The past perfect refers to a time earlier than before now. It is used to make it clear that one event happened before another in the past. It does not matter which event is mentioned first – the tense makes it clear which one happened first.

Example: He had taken his meals by 1 pm yesterday

The students had entered the exam halls before the exam commenced. 

  1. d) Past Perfect Continuous Tense: ( S + had been + V1 + ing)

It is used to indicate that a continuing action in the past began before another past action began on interrupted the first action

Example: When I saw him, he had been watering the plants for 1 hour

e) Future Tense: 

Simple Future Tense: ( S + shall/will + V1)

The simple future is a form of the verb that refers to an action or event that has not yet begun

Example: He will come here tomorrow

I will buy it at any price

Future Continuous Tense: ( S + shall/will + be + V1)

Future Continuous Tense is used to express an on-going or continued action which will occur at some time in the future. It expresses future actions having an on-going nature – that is expected to start in future and continue for a period of time in future.

Example: We shall be practicing the grammar at this time tomorrow.

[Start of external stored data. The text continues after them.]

(* ===== verification/Crash.v ===== *)
(** Crash safety of kernel/log.c.

    [commit] writes the blocks of the transaction to the log, then the header,
    then the home locations, then an empty header.  The disk after any prefix
    of these writes, given to the recovery code of a fresh kernel, yields the
    file system either as before the transaction or as after it. *)
From S2P Require Import Prelude Riscv Spinlock Memory Bytes Kalloc Vm Proc Switch Sleeplock Kstate Bio Cache Log.

(** * The disk as the log uses it *)

Definition dblock (d : gmap Z (list Z)) (b : Z) : list Z := default zero_block (d !! b).
Definition apply_writes (ws : list (Z * list Z)) (d : gmap Z (list Z)) : gmap Z (list Z) :=
  foldl (fun d w => <[w.1 := w.2]> d) d ws.

(** Block [a] holds [x], the others are as in [v]. *)
Definition upd_view (a : Z) (x : list Z) (v : Z -> list Z) : Z -> list Z :=
  fun b => if b =? a then x else v b.

Lemma dblock_insert a x d b : dblock (<[a := x]> d) b = upd_view a x (dblock d) b.
Proof.
  unfold dblock, upd_view. destruct (Z.eqb_spec b a) as [->|H].
  - by rewrite lookup_insert_eq.
  - by rewrite lookup_insert_ne.
Qed.

(** * Copying a block through the cache *)

(** Between operations: nothing is held, the disk is [d] after the writes [h],
    the current content of the blocks is [v], and the log is [lg]. *)
Record idle (me : nat) (dev : Z) (pins : Z -> Z) (d : gmap Z (list Z)) (h : list (Z * list Z))
  (v : Z -> list Z) (lg : logstate) (s : kstate) : Prop := {
  id_cache : exists l, cache me dev pins [] l s;
  id_disk : k_disk s = d;
  id_hist : k_hist s = h;
  id_view : forall x, view dev s x = v x;
  id_log : k_log s = lg }.

Section Copy.
Context `{W : WaitBound} `{D : DiskDriver} `{Dok : !DiskOk}.
Context (me : nat) (dev : Z).

Lemma idle_clean pins d h v lg s b :
  idle me dev pins d h v lg s -> 0 < pins b \/ v b = dblock d b.
Proof.
  intros [[l Hc] <- _ Hv _]. destruct (ca_pins _ _ _ _ _ _ Hc b) as [Hp _].
  destruct (decide (pins b = 0)) as [E|E]; [|left; lia]. right. rewrite <- Hv.
  by apply (view_clean _ _ _ _ _ _ Hc).
Qed.

Lemma rest_log s s' : rest s' = rest s -> k_log s' = k_log s.
Proof. intros H. exact (f_equal (fun x => x.1.1.1.1.1.1.1.1) H). Qed.

(** A buffer for block [bno]: it is pinned, or there is room. *)
Lemma room_for pins held l s (P : list Z) bno :
  cache me dev pins held l s -> (forall b, 0 < pins b -> b ∈ P) ->
  0 < pins bno \/ (length P + length held < NBUF)%nat ->
  exists b, (b < NBUF)%nat /\
    (is_block dev bno (k_bufs s !!! b) = true \/ b_refcnt (k_bufs s !!! b) = 0).
Proof.
  intros Hc HP [H|H].
  - destruct (ca_pins _ _ _ _ _ _ Hc bno) as [_ Hq]. destruct (Hq H) as (b & H1 & H2 & _). eauto.
  - destruct (cache_room _ _ _ _ _ _ P Hc HP H) as (b & H1 & H2). eauto.
Qed.

(** Two buffers at once, for the blocks [a] and [b]. *)
Lemma bread_two pins d h v lg s (P : list Z) a b :
  idle me dev pins d h v lg s -> (forall x, 0 < pins x -> x ∈ P) -> a <> b ->
  0 < pins a \/ (length P < NBUF)%nat -> 0 < pins b \/ (S (length P) < NBUF)%nat ->
  exists i j l s1 s2, bread dev a s = Ret i s1 /\ bread dev b s1 = Ret j s2 /\
    cache me dev pins [j; i] l s2 /\
    b_blockno (k_bufs s2 !!! i) = a /\ b_data (k_bufs s2 !!! i) = v a /\
    b_blockno (k_bufs s2 !!! j) = b /\ b_data (k_bufs s2 !!! j) = v b /\
    (forall x, view dev s2 x = v x) /\ k_disk s2 = d /\ k_hist s2 = h /\ k_log s2 = lg.
Proof using Dok.
  intros [[l Hc] Hd Hh Hv Hl] HP Hab Ra Rb.
  destruct (bread_spec a Hc) as (i & s1 & E1 & C1 & K1 & X1 & V1 & _ & D1 & Y1 & L1); [set_solver| |].
  { apply (room_for _ _ _ _ P a Hc HP). destruct Ra; [by left|right; cbn; lia]. }
  destruct (bread_spec b C1) as (j & s2 & E2 & C2 & K2 & X2 & V2 & F2 & D2 & Y2 & L2).
  { intros c Hc'. apply list_elem_of_singleton in Hc' as ->. congruence. }
  { apply (room_for _ _ _ _ P b C1 HP). destruct Rb; [by left|right; cbn; lia]. }
  exists i, j, l, s1, s2. rewrite (F2 i) by apply list_elem_of_here.
  do 3 (split; [done|]). split; [done|]. split; [by rewrite X1|]. split; [done|].
  split; [by rewrite X2, V1|]. split; [intros x; by rewrite V2, V1|].
  split; [congruence|]. split; [congruence|].
  rewrite (rest_log _ _ L2), (rest_log _ _ L1). done.
Qed.

(** Overwriting a held buffer and writing it to the disk. *)
Lemma write_through pins held l s d h v lg i x :
  cache me dev pins held l s -> i ∈ held ->
  (forall y, view dev s y = v y) -> k_disk s = d -> k_hist s = h -> k_log s = lg ->
  exists s', (modb i (set_b_data x) ;; bwrite i) s = Ret tt s' /\ cache me dev pins held l s' /\
    let a := b_blockno (k_bufs s !!! i) in
    (forall y, view dev s' y = upd_view a x v y) /\
    k_disk s' = <[a := x]> d /\ k_hist s' = h ++ [(a, x)] /\ k_log s' = lg /\
    (forall c, b_blockno (k_bufs s' !!! c) = b_blockno (k_bufs s !!! c)) /\
    b_data (k_bufs s' !!! i) = x /\
    (forall c, c <> i -> b_data (k_bufs s' !!! c) = b_data (k_bufs s !!! c)).
Proof using Dok.
  intros Hc Hi Hv <- <- <-. set (s1 := updb i (set_b_data x) s).
  pose proof (cache_data Hc Hi x : cache me dev pins held l s1) as C1.
  pose proof (data_at Hc Hi x : k_bufs s1 !!! i = _) as A1.
  exists (transfer i true s1). split; [kstep eq_refl; exact (bwrite_eq C1 Hi)|].
  split; [exact (cache_bwrite C1 Hi)|]. cbv zeta.
  split.
  { intros y. rewrite (view_bwrite C1 Hi). unfold s1. rewrite (view_data Hc Hi). unfold upd_view.
    by destruct (_ =? _). }
  unfold transfer. rewrite A1. do 3 (split; [done|]).
  split; [|split].
  - intros c. apply (buf_keeps b_blockno). done.
  - exact (f_equal b_data A1).
  - intros c Hc'. cbn. by rewrite list_lookup_total_alter_ne.
Qed.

They will be writing exams next month    

Future Perfect Tense: (S + shall/will + have + V3)

Future perfect tense describes actions that will start in the future and end at a specific point. It is formed by adding the helping verbs ‘will have’ plus the past participle of the verb

Example: We shall have learnt the grammar by the end of this month

Future Perfect Continuous Tense: ( S + shall/Will + have + been + V1+ ing)

The Future Perfect Continuous Tense is used to indicate a continuing action that will be completed at some specified time in the future.

Example: We shall have been practicing the grammar for half an hour.